I have a calibrated monitor, and my printer is calibrated to that, so what i get printed is what i see on the monitor, but, on my monitor, in your profile image , to me, the top image has more correct colours, except for the white and reds, they look better here in the lower image.

In no way am i saying yours is wrong, or mine is right, just trying to highlight the potential minefield when profiling. Thanks for posting.
 
Frank's, second version is nearer to reproduction values, it will produce a cyan cast in the highlight.

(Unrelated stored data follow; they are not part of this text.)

(** [strings.ToLower].  Go first scans the bytes of [s]: when all of them
    are below [utf8.RuneSelf] (0x80) the string is lower-cased byte by byte,
    [A]..[Z] becoming [a]..[z]; otherwise the result is
    [strings.Map(unicode.ToLower, s)], which decodes [s] as UTF-8 and maps
    every rune with Unicode's case tables.  That second function belongs to
    Go's library and is the parameter [mapToLower]. *)
Definition lower_byte (c : ascii) : ascii :=
  let n := nat_of_ascii c in
  if (65 <=? n) && (n <=? 90) then ascii_of_nat (n + 32) else c.

Fixpoint isASCII (s : string) : bool :=
  match s with
  | EmptyString => true
  | String c s' => (nat_of_ascii c <? 128) && isASCII s'
  end.

Fixpoint lowerASCII (s : string) : string :=
  match s with
  | EmptyString => EmptyString
  | String c s' => String (lower_byte c) (lowerASCII s')
  end.

Definition ToLower (mapToLower : string → string) (s : string) : string :=
  if isASCII s then lowerASCII s else mapToLower s.

(** [strings.Join(elems, sep)] *)
Fixpoint Join (elems : list string) (sep : string) : string :=
  match elems with
  | [] => EmptyString
  | [e] => e
  | e :: rest => e +:+ sep +:+ Join rest sep
  end.

End GoStrings.

(* ===================================================================== *)
(** ** Errors *)
(* ===================================================================== *)

(** Go [error] values.  [ErrorString] is what [errors.New] and [fmt.Errorf]
    build, [Wrapped] what [errors.Wrap] builds; [StatusError] stands for the
    errors of the API client (for instance [NotFound]). *)
Inductive error : Type :=
  | ErrorString (msg : string)
  | Wrapped (cause : error) (msg : string)
  | StatusError (reason : string) (msg : string).
(** C6.  For every store and every filter string: when the filter, trimmed
    and lower-cased, is non-empty, listing returns exactly the stored notes
    whose lower-cased title contains it as a substring, each as it is stored
    and in the order of the store; when the filter is empty or blank, or
    there is none, listing returns all notes.  After creating notes titled
    "Notebook", "Grocery list" and "NOTES", the filter "not" returns exactly
    the notes titled "Notebook" and "NOTES". *)
Theorem list_notes_filter (lower : pystr -> pystr) :
  lower [] = [] ->
  (forall st q,
      lower (strip q) <> [] ->
      Router.list_notes lower (Some q) st
      = (Ok (filter (fun n => contains (lower (strip q))
                                       (lower (Note.title n)))
                    (Dict.values st)), st) /\
      forall n,
        In n (filter (fun n => contains (lower (strip q))
                                        (lower (Note.title n)))
                     (Dict.values st)) <->
        In n (Dict.values st) /\
        substring (lower (strip q)) (lower (Note.title n))) /\
  (forall st q,
      strip q = [] ->
      Router.list_notes lower (Some q) st = (Ok (Dict.values st), st)) /\
  (forall st, Router.list_notes lower None st = (Ok (Dict.values st), st)) /\
  ((forall s, is_ascii s = true -> lower s = lower_ascii s) ->
   forall now1 now2 now3 id1 id2 id3 c1 c2 c3,
     id1 <> id2 -> id1 <> id3 -> id2 <> id3 ->
     content_len_ok c1 -> content_len_ok c2 -> content_len_ok c3 ->
     let st := Trace.run [Trace.Create now1 id1 (of_string "Notebook") c1;
                          Trace.Create now2 id2 (of_string "Grocery list") c2;
                          Trace.Create now3 id3 (of_string "NOTES") c3] in
     Router.list_notes lower (Some (of_string "not")) st
     = (Ok [Note.mk id1 (of_string "Notebook") (rstrip (content_of c1))
                    now1 now1;
            Note.mk id3 (of_string "NOTES") (rstrip (content_of c3))
                    now3 now3], st)).
Proof.
  intro lower_empty; split; [|split; [|split]].
  - intros st q Hq; split.
    + apply list_notes_truthy; intros ->.
      apply Hq; exact lower_empty.
    + intro n; rewrite filter_In, contains_iff; reflexivity.
  - intros st q; now apply list_notes_blank.
  - reflexivity.
  - intros Hascii now1 now2 now3 id1 id2 id3 c1 c2 c3 H12 H13 H23 Hc1 Hc2 Hc3.
    cbv zeta.
    rewrite (run_three_creates now1 now2 now3 _ _ _ _ _ _ _ _ _ H12 H13 H23)
      by (apply NoteCreate_new_trimmed; auto; vm_compute; discriminate).
    rewrite list_notes_truthy by discriminate.
    cbn [Dict.values map snd filter Note.title].
    rewrite !Hascii by reflexivity.
    reflexivity.
Qed.
(** * Disk layer of the sdx kernel: sector translation and partition lifecycle

    Shallow embedding of [kernel/core/disk.c].  C pointers are addresses
    ([ptr]) with [None] for [NULL]; the structures live in finite maps that
    play the role of the kernel heap; every function is a computation in a
    small state monad whose outcome records a normal return, a call of
    [panic], undefined behaviour of the C program, or a loop that outran
    its iteration bound. *)

From stdpp Require Import gmap list.
From Stdlib Require Import ZArith Lia.
From Stdlib.Strings Require Import Byte.

Local Open Scope Z_scope.

(** ** Data model *)

(** An address; [option ptr] is a C pointer, [None] being [NULL]. *)
Abbreviation ptr := N (only parsing).

(** Modelled from the spec: the operations of [disk_op_t] ([core/disk.h] is
    not part of the sources; section 6 lists read, write and info-query). *)
Inductive disk_op_t := DISK_OP_READ | DISK_OP_WRITE | DISK_OP_INFO.

(** The controller kind.  Only [DISK_CONTROLLER_AHCI] has a case in the
    [switch] of [__disk_do_raw]; every other value of the field takes the
    [default] branch. *)
Inductive disk_controller_t :=
| DISK_CONTROLLER_AHCI
| DISK_CONTROLLER_OTHER (v : Z).

(** [disk_t], with the fields [disk.c] reads and writes. *)
Record disk_t := mk_disk {
  disk_controller : disk_controller_t;
  disk_data : option ptr;
  disk_sector_size : Z;
  disk_available : bool;
  disk_parts : option ptr;
  disk_part_count : Z;
}.

(** [disk_part_t], a node of the singly linked partition list of a disk. *)
Record disk_part_t := mk_part {
  part_start : Z;
  part_size : Z;
  part_available : bool;
  part_disk : option ptr;
  part_next : option ptr;
}.

Inductive vfs_type_t := VFS_TYPE_DISK | VFS_TYPE_OTHER (v : Z).

(** [vfs_t], with the two fields [__disk_part_find_vfs] inspects. *)
Record vfs_t := mk_vfs {
  vfs_type : vfs_type_t;
  vfs_type_data : option ptr;
}.

(** Byte memory seen by the transfer functions: the caller's buffer, the
    one-sector local array [cb] of [__disk_do_size], and the medium behind
    the controller. *)
Inductive region := Caller | Scratch | Device.

(** A [uint8_t *]: [NULL], or an offset into a region. *)
Definition bufptr := option (region * Z).

Definition iomem := region -> Z -> byte.

(** What a run leaves behind, in call order. *)
Inductive event :=
| EvRaw (op : disk_op_t) (lba sector_count : Z) (buf : bufptr)
| EvCopy (dst src : bufptr) (n : Z)
| EvVfsRegister (part : ptr) (handle : ptr)
| EvVfsUnregister (handle : ptr).

Record world := mk_world {
  disks : gmap N disk_t;
  parts : gmap N disk_part_t;
  vfs_list : list (N * vfs_t);
  io : iomem;
  trace : list event;
}.

#[global] Instance disk_op_eq_dec : EqDecision disk_op_t.
Proof. solve_decision. Defined.
#[global] Instance disk_controller_eq_dec : EqDecision disk_controller_t.
Proof. solve_decision. Defined.
#[global] Instance vfs_type_eq_dec : EqDecision vfs_type_t.
Proof. solve_decision. Defined.
#[global] Instance region_eq_dec : EqDecision region.
Proof. solve_decision. Defined.

(** ** The monad *)

Inductive outcome (A : Type) :=
| Ret (a : A)
| Panic
| Undef
| NoFuel.
Arguments Ret {A} a.
Arguments Panic {A}.
Arguments Undef {A}.
Arguments NoFuel {A}.

Definition M (A : Type) := world -> outcome A * world.

Definition ret {A} (a : A) : M A := fun w => (Ret a, w).

Definition bind {A B} (m : M A) (k : A -> M B) : M B :=
  fun w =>
    match m w with
    | (Ret a, w1) => k a w1
    | (Panic, w1) => (Panic, w1)
    | (Undef, w1) => (Undef, w1)
    | (NoFuel, w1) => (NoFuel, w1)
    end.

Notation "'let*' x ':=' m 'in' k" := (bind m (fun x => k))
  (at level 10, x name, m at level 100, k at level 200).
Notation "'run' m 'in' k" := (bind m (fun _ => k))
  (at level 10, m at level 100, k at level 200).

Definition undef {A} : M A := fun w => (Undef, w).
Definition get : M world := fun w => (Ret w, w).

(** Modelled from the spec: [panic] ([util/panic.h] is not part of the
    sources) halts the system; nothing after the call runs. *)
Definition panic {A} : M A := fun w => (Panic, w).

Definition logged (e : event) (w : world) : world :=
  mk_world (disks w) (parts w) (vfs_list w) (io w) (trace w ++ [e]).

Definition log (e : event) : M unit := fun w => (Ret tt, logged e w).

Definition set_io (m : iomem) (w : world) : world :=
  mk_world (disks w) (parts w) (vfs_list w) m (trace w).

Definition set_disks (ds : gmap N disk_t) (w : world) : world :=
  mk_world ds (parts w) (vfs_list w) (io w) (trace w).

Definition set_parts (ps : gmap N disk_part_t) (w : world) : world :=
  mk_world (disks w) ps (vfs_list w) (io w) (trace w).

Definition set_vfs (vs : list (N * vfs_t)) (w : world) : world :=
  mk_world (disks w) (parts w) vs (io w) (trace w).

(** [*disk]: reading through [NULL] or a dangling pointer is undefined. *)
Definition load_disk (disk : option ptr) : M disk_t :=
  fun w =>
    match disk with
    | Some a => match disks w !! a with
                | Some d => (Ret d, w)
                | None => (Undef, w)
                end
    | None => (Undef, w)
    end.

Definition load_part (part : option ptr) : M disk_part_t :=
  fun w =>
    match part with
    | Some a => match parts w !! a with
                | Some p => (Ret p, w)
                | None => (Undef, w)
                end
    | None => (Undef, w)
    end.

(** ** 64-bit arithmetic *)

Definition wrap64 (x : Z) : Z := x mod 2 ^ 64.

(** Modelled from the spec: [div_floor] ([util/math.h] is not part of the
    sources) is [floor(size / sector_size)]; a zero divisor is undefined. *)
Definition div_floor (a b : Z) : M Z :=
  if b =? 0 then undef else ret (a / b).

(** The C operator [%] on unsigned operands. *)
Definition umod (a b : Z) : M Z :=
  if b =? 0 then undef else ret (a mod b).

(** [buf + n] *)
Definition buf_add (buf : bufptr) (n : Z) : bufptr :=
  match buf with
  | Some (r, o) => Some (r, o + n)
  | None => None
  end.

Definition copy_bytes (dr : region) (doff : Z) (sr : region) (soff : Z) (n : Z)
    (m : iomem) : iomem :=
  fun r i =>
    if decide (r = dr) then
      if (doff <=? i) && (i <? doff + n) then m sr (soff + (i - doff)) else m r i
    else m r i.

(** [memcpy(dst, src, n)] *)
Definition memcpy (dst src : bufptr) (n : Z) : M unit :=
  run log (EvCopy dst src n) in
  match dst, src with
  | Some (dr, doff), Some (sr, soff) =>
      fun w => (Ret tt, set_io (copy_bytes dr doff sr soff n (io w)) w)
  | _, _ => if n =? 0 then ret tt else undef
  end.
(** The function up to its loop: the file is there and empty. *)
Lemma save_data_to_txt_unfold (data : list (list pystr)) (dir : pystr)
    (w : world) :
  save_data_to_txt data dir w =
  let path := snapshot_file (env w) dir in
  match write_lines path data true (set_fs (<[path := []]> (fs w)) w) with
  | (Ok _, w') => (Ok path, add_log (INFO, str "Data saved to " ++ path) w')
  | (Raise e, w') => (Raise e, w')
  end.
Proof.
  cbv [save_data_to_txt bind gets path_exists when unlink open_w
       modify logger_info ret snapshot_file].
  match goal with
  | |- context [bool_decide ?P] => destruct (bool_decide P)
  end; wsimpl; [rewrite insert_delete_eq |];
    destruct (write_lines _ data true _) as [[[] | e] w']; reflexivity.
Qed.

(** The file that [save_data_to_txt] leaves. *)
Lemma save_data_to_txt_run (data : list (list pystr)) (dir : pystr)
    (w : world) :
  match snapshot_bytes data with
  | Some bs =>
      fst (save_data_to_txt data dir w) = Ok (snapshot_file (env w) dir)
      /\ fs (snd (save_data_to_txt data dir w)) =
         <[snapshot_file (env w) dir := bs]> (fs w)
  | None =>
      fst (save_data_to_txt data dir w) = Raise (Exc UnicodeEncodeError)
  end.
Proof.
  rewrite save_data_to_txt_unfold. cbv zeta.
  set (path := snapshot_file (env w) dir).
  pose proof (write_lines_run path data true
                (set_fs (<[path := []]> (fs w)) w)) as H.
  destruct (write_lines path data true _) as [r w'].
  unfold snapshot_bytes. cbn [fst snd] in H.
  destruct data as [| r0 data].
  - cbn in H. destruct H as [-> Hfs]. cbn [fst snd]. wsimpl.
    now rewrite Hfs.
  - destruct (utf16_le_encode (snapshot_text (r0 :: data))) as [bs |].
    + destruct H as [-> Hfs]. cbn [fst snd]. wsimpl. split; [reflexivity |].
      rewrite Hfs. wsimpl.
      now rewrite lookup_insert_eq, insert_insert_eq.
    + now rewrite H.
Qed.

(** Reading back the snapshot of plain records gives the records. *)
Lemma read_snapshot_plain (data : list (list pystr)) :
  forallb plain_record data = true ->
  exists bs, snapshot_bytes data = Some bs /\ read_snapshot bs = Some data.
Proof.
  intros H. destruct (plain_records_text data H) as [Hs [Hl Hsplit]].
  destruct data as [| r data]; [now exists [] |].
  destruct (utf16_le_encode_scalars _ Hs) as [bs Hbs].
  exists (BOM_LE ++ bs). unfold snapshot_bytes. rewrite Hbs.
  split; [reflexivity |].
  unfold read_snapshot. rewrite utf16_decode_bom.
  rewrite (decode_encode _ _ Hbs).
  now rewrite split_lines_snapshot_text, Hsplit.
Qed.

The first is pretty good for the web.

Frank's given you all a near perfect test swatch to correct all your images to.
 
Very interesting, i always find profiling to be a complete minefield, and never get the same results twice, for example, profiling can be seriously affected by ambient light temperature, doing it in the morning using daylight will produce completely different profiles to the same image in the afternon, so how do you account for that when trying to attain correct colours, i have never been able to figure that out ?

I shot the target using natural light (with moderate cloud) as that's how I'll be shooting most of the time. The plugin does allow you to create what they call an 'adaptive' profile by shooting the target under two different light sources. No idea how that's supposed to work, but it's the next thing for me to check out.

But the process is so stupidly easy, and the Passport is so easy to carry about, that it would be very little hassle to take a shot of the target each time you're keen on getting totally accurate colours.